Da Morte

Morrem cada vez mais pessoas da minha idade, da meia idade. Às vezes parece que ficaram pausadas no tempo, à espera que me abeirasse antes de saltarem para o vazio.
Não os deviam levar assim, assim não, tão cheios de coisas para fazer, deviam esperar que esvaziassem os bolsos dos sonhos, que comessem os caramelos até ao fim.
Ponham uma tampa nesse buraco que vaza doença. Há corpos que não aguentam tantas batalhas. Não me sabia tão velha e sabia-os sempre tão novos.
A morte acerca-nos.
Mas está tudo bem, porque sem ela a vida era uma aborrecida eternidade, tão vazia até do seu contrário.
Eu não a conheço. Mas acho que devemos deixar que nos fareje, tesos.
O medo é um olheiro da morte.
O tempo é curto, dizem-nos isso a toda a hora.
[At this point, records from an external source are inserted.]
(* ===== verification/Shavite.v ===== *)
(** * SHAvite-3: crypto/x11/shavite.c, sph_shavite.h

    The ninth hash of the X11 chain: SHAvite-384 and SHAvite-512, a Feistel
    network of AES rounds ([c512]) keyed by the message and by a counter of
    the hashed bits.  The default form keeps the last 32 key words and
    updates them in place while it runs the rounds; the small-footprint form
    expands all 448 key words first.  The theorems are that the two agree and
    that the streaming interface hashes the whole message, each block under
    its own counter. *)
From S2P Require Import Prelude SphTypes Stream Padding Counter AesHelper.

Module Shavite.
Import Aes.

Definition IV384 : list Z :=
  [0x83DF1545; 0xF9AAEC13; 0xF4803CB0; 0x11FE1F47; 0xDA6CD269; 0x4F53FCD7; 0x950529A2; 0x97908147;
   0xB0A4D7AF; 0x2B9132BF; 0x226E607D; 0x3C0F8D7C; 0x487B3F0F; 0x04363E22; 0x0155C99C; 0xEC2E20D3].
Definition IV512 : list Z :=
  [0x72FCCDD8; 0x79CA4727; 0x128A077B; 0x40D55AEC; 0xD1901A06; 0x430AE307; 0xB29F5CD1; 0xDF07FBFC;
   0x8E45D73D; 0x681AB538; 0xBDE86578; 0xDD577E47; 0xE275EADE; 0x502D9FCD; 0xB9357178; 0x022A4B9A].

(** ** AES rounds on four words *)

Abbreviation quad := (Z * Z * Z * Z)%type.

Definition AES_ROUND_NOKEY (x : quad) : quad :=
  let '(x0, x1, x2, x3) := x in AES_ROUND_NOKEY_LE x0 x1 x2 x3.

(** [KEY_EXPAND_ELT(k0, k1, k2, k3)]: an AES round of the rotated words. *)
Definition KEY_EXPAND_ELT (k : quad) : quad :=
  let '(k0, k1, k2, k3) := k in
  let '(k1, k2, k3, k0) := AES_ROUND_NOKEY (k1, k2, k3, k0) in
  let kt := k0 in
  let k0 := k1 in
  let k1 := k2 in
  let k2 := k3 in
  let k3 := kt in
  (k0, k1, k2, k3).

(** Four consecutive words of an array, read and written. *)
Definition quad_at (l : list Z) (i : nat) : quad :=
  (l @@ i, l @@ (i + 1), l @@ (i + 2), l @@ (i + 3)).
Definition quad_set (l : list Z) (i : nat) (x : quad) : list Z :=
  let '(x0, x1, x2, x3) := x in
  <[(i + 3)%nat := x3]> (<[(i + 2)%nat := x2]> (<[(i + 1)%nat := x1]> (<[i := x0]> l))).
Definition quad_xor (x y : quad) : quad :=
  let '(x0, x1, x2, x3) := x in
  let '(y0, y1, y2, y3) := y in (x0 ^^ y0, x1 ^^ y1, x2 ^^ y2, x3 ^^ y3).

(** ** The key words [rk00..rk1F]: group [s] is the words [4 s .. 4 s + 3]

    The three ways a round gets the words of a group: from the message (round
    0), by [KEY_EXPAND_ELT] and a xor with the previous group (odd rounds, in
    some of which a counter value is xored in), by a xor with the words seven
    places back (even rounds). *)
Definition rk_load (msg : list Z) (s : nat) (rk : list Z) : list Z :=
  quad_set rk (4 * s)
    (sph_dec32le_aligned (drop (16 * s) msg), sph_dec32le_aligned (drop (16 * s + 4) msg),
     sph_dec32le_aligned (drop (16 * s + 8) msg), sph_dec32le_aligned (drop (16 * s + 12) msg)).

Definition rk_expand (inj : nat → option quad) (s : nat) (rk : list Z) : list Z :=
  let k := KEY_EXPAND_ELT (quad_at rk (4 * s)) in
  let k := quad_xor k (quad_at rk ((4 * s + 28) mod 32)) in
  let k := match inj s with Some c => quad_xor k c | None => k end in
  quad_set rk (4 * s) k.

Definition rk_xor (s : nat) (rk : list Z) : list Z :=
  fold_left (λ rk i, <[i := rk @@ i ^^ rk @@ ((i + 25) mod 32)]> rk) (seq (4 * s) 4) rk.

(** ** The rounds *)

(** The key words of group [s] made and xored into [x], and an AES round. *)
Definition half_step (upd : nat → list Z → list Z) (st : quad * list Z) (s : nat)
    : quad * list Z :=
  let '(x, rk) := st in
  let rk := upd s rk in
  (AES_ROUND_NOKEY (quad_xor x (quad_at rk (4 * s))), rk).

(** Half a round: [x = p[r..] ^ group s], AES, three more groups, and
    [p[l..] ^= x]. *)
Definition half_round (upd : nat → list Z → list Z) (s0 l r : nat) (st : list Z * list Z)
    : list Z * list Z :=
  let '(p, rk) := st in
  let '(x, rk) := fold_left (half_step upd) (seq s0 4) (quad_at p r, rk) in
  (quad_set p l (quad_xor (quad_at p l) x), rk).

(** A round: two halves, [(l1, r1)] with the groups 0 to 3 and [(l2, r2)] with
    the groups 4 to 7. *)
Definition round (upd : nat → list Z → list Z) (l1 r1 l2 r2 : nat) (st : list Z * list Z)
    : list Z * list Z :=
  half_round upd 4 l2 r2 (half_round upd 0 l1 r1 st).

(** The counter words, and what is xored into the key words with them: in the
    first group of round 1, the second group of round 5, the last group of
    round 9 and the group before the last of round 13. *)
Definition inj1 (c : counter) (r : nat) (s : nat) : option quad :=
  match r, s with
  | 0, 0 => Some (count0 c, count1 c, count2 c, not32 (count3 c))
  | 1, 1 => Some (count3 c, count2 c, count1 c, not32 (count0 c))
  | 2, 7 => Some (count2 c, count3 c, count0 c, not32 (count1 c))
  | _, _ => None
  end%nat.
Definition inj13 (c : counter) (s : nat) : option quad :=
  match s with
  | 6 => Some (count1 c, count0 c, count3 c, not32 (count2 c))
  | _ => None
  end%nat.

(** The four rounds of the body of the loop: rounds [4 r + 1] to [4 r + 4]. *)
Definition four_rounds (c : counter) (st : list Z * list Z) (r : nat) : list Z * list Z :=
  let st := round (rk_expand (inj1 c r)) 0xC 0 4 8 st in
  let st := round rk_xor 8 0xC 0 4 st in
  let st := round (rk_expand (λ _, None)) 4 8 0xC 0 st in
  round rk_xor 0 4 8 0xC st.

Definition c512 (h : list Z) (c : counter) (msg : list Z) : list Z :=
  let st := round (rk_load msg) 0 4 8 0xC (h, replicate 32 0) in
  let st := fold_left (four_rounds c) (seq 0 3) st in
  let '(p, _) := round (rk_expand (inj13 c)) 0xC 0 4 8 st in
  (λ i, h @@ i ^^ p @@ ((i + 8) mod 16)) <$> seq 0 16.

(** ** The small-footprint form *)

(** One of the two groups in the body of the inner loop, at [u]. *)
Definition rk_group (c : counter) (rk : list Z) (u : nat) : list Z :=
  let x := AES_ROUND_NOKEY (rk @@ (u - 31), rk @@ (u - 30), rk @@ (u - 29), rk @@ (u - 32)) in
  let k := quad_xor x (quad_at rk (u - 4)) in
  let '(k0, k1, k2, k3) :=
    if (u =? 32)%nat then
      quad_xor k (count0 c, count1 c, count2 c, not32 (count3 c))
    else if (u =? 440)%nat then
      quad_xor k (count1 c, count0 c, count3 c, not32 (count2 c))
    else if (u =? 164)%nat then
      quad_xor k (count3 c, count2 c, count1 c, not32 (count0 c))
    else if (u =? 316)%nat then
      quad_xor k (count2 c, count3 c, count0 c, not32 (count1 c))
    else k in
  rk ++ [k0; k1; k2; k3].

Definition rk_linear (rk : list Z) (u : nat) : list Z :=
  rk ++ [rk @@ (u - 32) ^^ rk @@ (u - 7); rk @@ (u - 31) ^^ rk @@ (u - 6);
         rk @@ (u - 30) ^^ rk @@ (u - 5); rk @@ (u - 29) ^^ rk @@ (u - 4)].

(** The two inner loops, from [u] on. *)
Definition nonlinear (c : counter) (rk : list Z) (u : nat) : list Z :=
  fold_left (λ rk s, rk_group c rk (u + 4 * s)) (seq 0 8) rk.
Definition linear (rk : list Z) (u : nat) : list Z :=
  fold_left (λ rk s, rk_linear rk (u + 4 * s)) (seq 0 8) rk.

(** All 448 words: 32 from the message, then alternately eight groups of each
    kind, starting and ending with the nonlinear kind. *)
Definition expand_rk (c : counter) (msg : list Z) : list Z :=
  let rk := (λ i, sph_dec32le_aligned (drop (4 * i) msg)) <$> seq 0 32 in
  let rk := fold_left (λ rk i, linear (nonlinear c rk (32 + 64 * i)) (64 + 64 * i)) (seq 0 6) rk in
  nonlinear c rk 416.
O que não nos dizem é que ele é ainda mais curto para gente curta. E que a morte só vem dar despacho ao que a dor e o tempo já reinvindicaram para si. Essas sim, são as hienas. Cuspiram-nos para a existência e a partir daí, a morte nunca mais foi convidada para o baile da vida.
Foi o nosso bullying fatal.
O mesmo que fez do convite extraviado da Cinderela, uma bruxa má. Não é bonito desprezar quem sempre nos espera. Os pais envelhecem a queixar-se da mesma ingratidão. Não devíamos andar para aí entretidos, como se a vida fosse a nossa única vocação.
Devíamos ter convidado a morte a visitar-nos mais vezes, nos dias felizes, respeitando a liberdade que nos oferece enquanto aguarda paciente a sua vez.
Devíamos trazê-la para o recreio, para os jogos e para as conversas de criança. Afinal de contas, quem é a fada dos dentes, senão uma adjunta da senhora da foice que troca dinheiro por tecido finado?
E aquele lugar vazio à mesa ?
E a cadeira onde nunca a convidaram a sentar?
Da minha parte, peço genuínas desculpas à morte, por só me recordar dela quando nos dá um defunto, proscrita que está, de todo o assunto da vida.
Prometo tentar recordar-me que todos os dias que saldo são uma coincidência generosa do nosso desencontro. E vou-me preparar com carinho para que na última ronda, eu seja um peso pesado que lhe lembra a sorte dos músculos que ganhou em vida, por ter arrastado tanta gente antes de mim.